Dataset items

(** The stats endpoint. *)
Definition stats_route : Route :=
  on GET "/stats" h_stats [Cors example_cors; TraceLayer; RateLimitLayer; ApiKeyAuthLayer].

Lemma production_requests_authenticated_witness :
  exists st, example_main production_settings = Ok (st, app_table example_cors, "0.0.0.0:8081") /\
    exists key, api_config_key (api (st_settings st)) = Some key /\ (16 <= String.length key)%nat.
Proof.
  eexists. split; [reflexivity|].
  destruct (production_requests_authenticated (R := unit) (D := unit) (S := nat) (Some "production")
    (Ok production_settings) (fun _ => Ok tt) (fun _ => Ok tt) (fun _ => Ok tt) 0 0 _ (app_table example_cors)
    "0.0.0.0:8081" (TenantManager_new TenantConfig_default) example_handlers stats_route
    (example_call "0123456789abcdef") (example_limiter, O) (eq_refl (example_main production_settings)))
    as [[_ X]|(key & K & _ & L)].
  - reflexivity.
  - apply list_elem_of_lookup_2 with 4%nat. reflexivity.
  - reflexivity.
  - exfalso. vm_compute in X. destruct X as [(X & _)|[X|(X & _)]]; discriminate X.
  - exists key. split; [exact K|exact L].
Defined.

(** A clean-up interval of zero passes validation, and the heartbeat task
    panics on it: nothing pings or cleans up from then on. *)
Example zero_cleanup_interval_accepted :
  let w := websocket (default_settings example_jwt "s") in
  let s := {| server := ServerConfig_default; jwt := example_jwt; Settings.redis := RedisConfig_default; api := ApiConfig_default;
              websocket := {| heartbeat_interval := heartbeat_interval w; connection_timeout := connection_timeout w;
                              cleanup_interval := 0; wsc_max_connections := 10; wsc_max_connections_per_user := 5;
                              wsc_max_subscriptions_per_connection := 5 |};
              queue := QueueSettings_default; ratelimit := RateLimitSettings_default; ack := AckSettings_default;
              otel := OtelConfig_default; tenant := TenantConfig_default; database := DatabaseConfig_default;
              cluster := ClusterConfig_default "s"; in_production := false |} in
  validation_errors s false = [] /\ heartbeat_panics (websocket s) = true.
Proof. by vm_compute. Qed.
End witnesses.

- _WHAT TO PRODUCE_:
Write out again, exactly as they appear above, the lines from the one containing "connection_timeout := connection_timeout w;" to the final line, and only those.

- _RESPONSE TO THE EXERCISE_:
              websocket := {| heartbeat_interval := heartbeat_interval w; connection_timeout := connection_timeout w;
                              cleanup_interval := 0; wsc_max_connections := 10; wsc_max_connections_per_user := 5;
                              wsc_max_subscriptions_per_connection := 5 |};
              queue := QueueSettings_default; ratelimit := RateLimitSettings_default; ack := AckSettings_default;
              otel := OtelConfig_default; tenant := TenantConfig_default; database := DatabaseConfig_default;
              cluster := ClusterConfig_default "s"; in_production := false |} in
  validation_errors s false = [] /\ heartbeat_panics (websocket s) = true.
Proof. by vm_compute. Qed.
End witnesses.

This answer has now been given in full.